Je me souviens de la méticulosité exceptionnelle du jeune Lam Lê dans les années 70. Il avait composé son story-board comme une véritable bande dessinée. Exploitant son sens du découpage, le cinéaste reviendra chaque fois sur ses racines. Après avoir réalisé une trilogie indochinoise (Rencontre des nuages et du dragon, Poussière d’empire, 20 nuits et un jour de pluie) et signé un scénario adapté de la BD La Marque Jaune (sic), son quatrième film est un documentaire passionnant sur les 20 000 Vietnamiens enrôlés de force pour travailler dans les usines d'armement françaises à la veille de la Seconde Guerre Mondiale. Bloqués en France par la débâcle de 1940 ces travailleurs forcés vivront dans la misère, exploités par les patrons collabos, parqués la faim au ventre, pour qu'au retour dans leur pays d'origine ils soient considérés comme des traîtres pour avoir œuvré pour l'occupant, ici la France.

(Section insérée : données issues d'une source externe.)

(* ===== verification/Labels.v ===== *)
(** Label selectors.  Four places of the program decide whether a selector
    picks a pod by turning labels into the texts "key=value", collecting them
    in string sets of github.com/scylladb/go-set/strset and asking
    [IsSubset].  The set library is a parameter with its documented
    behaviour; the facts here are what every caller uses: the test holds
    exactly when each selector label is a label of the pod, provided keys are
    free of '=' (Kubernetes label keys are). *)

From S2P Require Import Prelude GoStrings Types.

(** * The set library *)

(** [s.IsSubset(t)] of strset: every element of [t] is in [s]. *)
Class StrSet := {
  strset : Type;
  strset_New : strset;
  strset_Add : strset -> string -> strset;
  strset_Has : strset -> string -> bool;
  strset_IsSubset : strset -> strset -> bool;
}.

Class StrSetLaws (SS : StrSet) : Prop := {
  Has_New x : strset_Has strset_New x = false;
  Has_Add s x y : strset_Has (strset_Add s y) x = true <-> x = y \/ strset_Has s x = true;
  IsSubset_spec s t :
    strset_IsSubset s t = true <-> forall x, strset_Has t x = true -> strset_Has s x = true;
}.

(** A concrete set, to evaluate the model. *)
#[export] Instance gset_strset : StrSet := {
  strset := gset string;
  strset_New := empty;
  strset_Add s x := {[ x ]} ∪ s;
  strset_Has s x := bool_decide (x ∈ s);
  strset_IsSubset s t := bool_decide (t ⊆ s);
}.

#[export] Instance gset_strset_laws : StrSetLaws gset_strset.
Proof.
  split; simpl; intros.
  - apply bool_decide_eq_false. set_solver.
  - rewrite !bool_decide_eq_true. set_solver.
  - rewrite bool_decide_eq_true. split.
    + intros Hst x. rewrite !bool_decide_eq_true. set_solver.
    + intros H x Hx. specialize (H x). rewrite !bool_decide_eq_true in H. auto.
Qed.

(** * Map iteration *)

(** [for k, v := range m]: Go fixes no order; any enumeration of the map. *)
Class MapRange := map_range : forall V, gmap string V -> list (string * V).
Arguments map_range {_ V} m.

Class MapRangeLaws (MR : MapRange) : Prop :=
  map_range_perm V (m : gmap string V) : map_range m ≡ₚ map_to_list m.

#[export] Instance map_to_list_range : MapRange := fun V m => map_to_list m.

#[export] Instance map_to_list_range_laws : MapRangeLaws map_to_list_range.
Proof. by intros V m. Qed.

Lemma elem_of_map_range `{!MapRange} `{!MapRangeLaws _} {V} (m : gmap string V) k v :
  (k, v) ∈ map_range m <-> m !! k = Some v.
Proof. by rewrite map_range_perm, elem_of_map_to_list. Qed.

(** * Label texts *)

(** [l.GetKey() + "=" + l.GetValue()]. *)
Definition label_text (k v : string) : string := k +:+ "=" +:+ v.

Definition MatchLabel_text (l : ptr MatchLabel) : string :=
  label_text (MatchLabel_GetKey l) (MatchLabel_GetValue l).

Definition Label_text (l : ptr Label) : string :=
  label_text (Label_GetKey l) (Label_GetValue l).

(** [key=value] texts determine key and value when keys hold no '='. *)
Lemma label_text_inj k v k' v' :
  Contains k "=" = false -> Contains k' "=" = false ->
  label_text k v = label_text k' v' -> k = k' /\ v = v'.
Proof.
  intros Hk Hk' Heq.
  assert (Cut (label_text k v) "=" = Cut (label_text k' v') "=") as HC by by rewrite Heq.
  unfold label_text in HC.
  change ("=" +:+ v) with (String "="%char v) in HC. change ("=" +:+ v') with (String "="%char v') in HC.
  rewrite !Cut_app in HC by done. by injection HC.
Qed.

(** Without that, different labels share a text. *)
Lemma label_text_not_inj : label_text "a=b" "c" = label_text "a" "b=c".
Proof. done. Qed.

Section sets.
Context `{SS : StrSet}.

(** A set filled by [Add] in a loop. *)
Definition set_of (l : list string) : strset := fold_left strset_Add l strset_New.

Context `{!StrSetLaws SS}.

Lemma Has_fold l s x :
  strset_Has (fold_left strset_Add l s) x = true <-> x ∈ l \/ strset_Has s x = true.
Proof.
  revert s. induction l as [|y l IH]; intros s; simpl.
  - split; [by right|]. intros [H|]; [by apply elem_of_nil in H|done].
  - rewrite IH, Has_Add, elem_of_cons. tauto.
Qed.

Lemma Has_set_of l x : strset_Has (set_of l) x = true <-> x ∈ l.
Proof.
  unfold set_of. rewrite Has_fold, Has_New. split; [by intros [|]|by left].
Qed.

Lemma IsSubset_set_of l l' :
  strset_IsSubset (set_of l) (set_of l') = true <-> forall x, x ∈ l' -> x ∈ l.
Proof.
  rewrite IsSubset_spec. split; intros H x; specialize (H x); rewrite !Has_set_of in *; auto.
Qed.

(** Only the collected texts matter, not their order. *)
#[export] Instance IsSubset_proper :
  Proper (Permutation ==> Permutation ==> eq)
    (fun l l' => strset_IsSubset (set_of l) (set_of l')).
Proof.
  intros l1 l2 Hl m1 m2 Hm. apply eq_bool_prop_intro.
  rewrite !Is_true_true, !IsSubset_set_of.
  split; intros H x; specialize (H x); [rewrite <- Hl, <- Hm|rewrite Hl, Hm]; auto.
Qed.
End sets.

(** * Selectors *)

(** What a selector is meant to say of a pod's labels. *)
Definition selected (ms : list (ptr MatchLabel)) (labels : list (string * string)) : Prop :=
  forall m, m ∈ ms -> (MatchLabel_GetKey m, MatchLabel_GetValue m) ∈ labels.

Definition keys_ok (ks : list string) : Prop := Forall (fun k => Contains k "=" = false) ks.

Section selectors.
Context `{SS : StrSet} `{!StrSetLaws SS}.

(** The text comparison decides [selected]. *)
Lemma subset_selected (ms : list (ptr MatchLabel)) (labels : list (string * string)) :
  keys_ok (MatchLabel_GetKey <$> ms) -> keys_ok (fst <$> labels) ->
  strset_IsSubset (set_of ((fun kv => label_text kv.1 kv.2) <$> labels))
                  (set_of (MatchLabel_text <$> ms)) = true <->
  selected ms labels.
Proof.
  intros Hms Hls. rewrite IsSubset_set_of. unfold selected. split.
  - intros H m Hm. specialize (H (MatchLabel_text m)).
    rewrite !list_elem_of_fmap in H.
    destruct H as ([k v]&Heq&Hkv); [eauto|]. simpl in Heq.
    unfold keys_ok in *. rewrite Forall_fmap, Forall_forall in Hms.
    rewrite Forall_fmap, Forall_forall in Hls.
    apply label_text_inj in Heq as [-> ->]; [done|by apply (Hms m)|by apply (Hls (k, v))].
  - intros H x. rewrite !list_elem_of_fmap. intros (m&->&Hm).
    exists (MatchLabel_GetKey m, MatchLabel_GetValue m). split; [done|auto].
Qed.
End selectors.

Công Binh est le nom donné à ces laissés pour compte du colonialisme le plus abject. Mêlant documents d'archives, scènes reconstituées, une mise en scène originale des célèbres marionnettes sur l'eau de Hanoï, la lecture des Damnés de la Terre de Frantz Fanon, des entretiens avec les survivants qui ont tous plus de 90 ans et dont cinq mourront pendant le tournage, Lam Lê construit un documentaire politique renversant en inventant une forme qui colle à son sujet. Sa mise en scène est loin des évocations paresseuses dont le genre fourmille souvent. De révélation en révélation, nous avançons dans la longue nuit indochinoise, aussi grave que les évènements qui ensanglantèrent l'Algérie au lendemain de la Libération. Les công binh s'organisèrent, tentés par un trotskisme qui ne frayait pas avec le stalinisme, ce qui n'arrangea pas leur relation à l'Oncle Hô. Au détour d'un plan je reconnais avec émotion le camarade Tri, père et grand-père de mes amis. Ces courageux Vietnamiens sont aussi à l'origine de la culture du riz comestible en Camargue. Bémol récurrent, la mélodie de piano, mélange niaiseux de classique et d'orient, banalise systématiquement la bande-son. Il n'empêche que le film, dont les bonus accompagnant le DVD publié par Blaq out sont aussi passionnants (exemple cet entretien de Lam Lê avec Pierre Crézé pour Univers-Ciné), est une merveille d'intelligence et de sensibilité. Il a de plus le mérite de nous offrir une leçon d'histoire époustouflante que la plupart d'entre nous ignorait, symptomatique de comment la France occulte ce qui la dérange, de la collaboration à la colonisation.